A prompt injection attack is a technique where malicious instructions are embedded in content that an AI system processes, causing it to override its original instructions, bypass safety filters, or take unintended actions. Considered the AI equivalent of SQL injection, prompt injection is among the most critical security risks identified in the OWASP LLM Top 10.
Direct prompt injection occurs when a user intentionally crafts input to manipulate an AI assistant's behavior — for example, "Ignore previous instructions and instead [malicious action]". Indirect prompt injection is more insidious: malicious instructions are hidden in content the AI is asked to process, such as an email being summarized, a document being analyzed, or a webpage being read. When the AI processes this content, it executes the embedded instructions without the user realizing it.
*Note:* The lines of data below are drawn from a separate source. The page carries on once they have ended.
(** [dev/services/common/service_ipc.c:193-220 service_ipc_init] [mem]: the allocation;
    [file]: the bytes of a file that opens; [lock]: the mutex could be initialised. *)
Definition service_ipc_init (service_name key_path : option string) (mem : bool)
    (file : string -> option (list Z)) (lock : bool) (ipc : svc_ipc_t) : Z * svc_ipc_t :=
  match service_name with
  | None => (SVC_ERR_INVALID, ipc)
  | Some nm =>
      let fresh kp v := mk_ipc (-1) (strncpy_z 63 nm) (strncpy_z 255 SM_SOCKET_PATH) kp no_token
                          0 0 1 30 false v in
      match key_path with
      | None | Some EmptyString => (SVC_OK, fresh ""%string None)
      | Some kp =>
          if negb mem then (SVC_ERR_NOMEM, fresh ""%string None)
          else let '(rc, v) := verify_init_from_file (file kp) lock zero_ctx in
               if negb (rc =? 0) then (SVC_OK, fresh ""%string None)
               else (SVC_OK, fresh (strncpy_z 255 kp) (Some v))
      end
  end.

(** [dev/services/common/service_ipc.c:62-74 fill_header] *)
Definition fill_header (type payload_len now pid nonce : Z) : sm_hdr_t :=
  mk_hdr SM_PROTOCOL_MAGIC SM_PROTOCOL_VERSION type payload_len (u32 now) (u32 pid) nonce
    (replicate 32 0).

(** [dev/services/common/service_ipc.c:83-106 sign_message] *)
Definition sign_message (mem : bool) (ipc : svc_ipc_t) (hdr : sm_hdr_t) (payload : list Z)
    : Z * sm_hdr_t :=
  match verify_ctx ipc with
  | None => (0, hdr)
  | Some vctx =>
      if negb mem then (-1, hdr)
      else match hmac_sign (key_of vctx) (header_bytes hdr ++ payload) with
           | None => (-1, hdr)
           | Some mac => (0, mk_hdr (magic hdr) (version hdr) (msg_type hdr) (msg_length hdr)
                               (timestamp hdr) (client_pid hdr) (nonce hdr) mac)
           end
  end.

(** What the system answers during a call.  [peer path]: a socket was made and connected
    to the path; the conversation takes what was sent and gives, unless sending failed, what is
    received until the peer closes or time is up. *)
Record call_env (W : Type) := mk_call {
  ce_now : Z; ce_getpid : Z; ce_nonce : Z; ce_mem : bool;
  peer : string -> bool;
  conversation : sm_hdr_t -> list Z -> W -> option (list (list Z)) * W
}.
Arguments mk_call {W}.
Arguments ce_now {W}.
Arguments ce_getpid {W}.
Arguments ce_nonce {W}.
Arguments ce_mem {W}.
Arguments peer {W}.
Arguments conversation {W}.

Section calls.
Context {W : Type}.
Implicit Types (o : call_env W) (ipc : svc_ipc_t) (w : W).

(** [dev/services/common/service_ipc.c:168-189 open_sm_connection] *)
Definition open_sm_connection o ipc : bool := peer o (strncpy_z 107 (ipc_socket_path ipc)).

(** [dev/services/common/service_ipc.c:135-149 recv_exact]
    [chunks]: what arrives, in the portions in which the calls of [recv] get it, until
    the peer closes or time is up. *)
Fixpoint recv_exact (chunks : list (list Z)) (len : nat) : option (list Z) :=
  match len with
  | O => Some []
  | S _ =>
      match chunks with
      | [] | [] :: _ => None
      | c :: chunks' => if Nat.leb (length c) len
                        then app c <$> recv_exact chunks' (len - length c)
                        else Some (take len c)
      end
  end.

(** [dev/services/common/service_ipc.c:156-162 recv_reply_fd] *)
Definition recv_reply_fd (bs : list (list Z)) : option Z :=
  (fun b => i32 (le_val b)) <$> recv_exact bs 4.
In agentic AI systems — where AI models can execute tools, browse the web, send emails, and make API calls — prompt injection becomes particularly dangerous. A compromised AI agent can be instructed to exfiltrate data, create unauthorized accounts, modify files, or perform actions that violate organizational policies. Security researchers have demonstrated prompt injection attacks against major AI assistants that caused them to forward emails, expose chat history, and execute unauthorized code.
Defense strategies include: input/output validation and sanitization; privilege separation (AI agents should operate with minimal necessary permissions); content isolation (treating AI-processed external content as untrusted); monitoring for anomalous AI behavior; and regular red teaming of AI systems to identify injection vulnerabilities before deployment.
The OWASP LLM Top 10 lists prompt injection as the #1 risk for LLM-based applications, reflecting its prevalence and the severity of potential consequences in enterprise environments.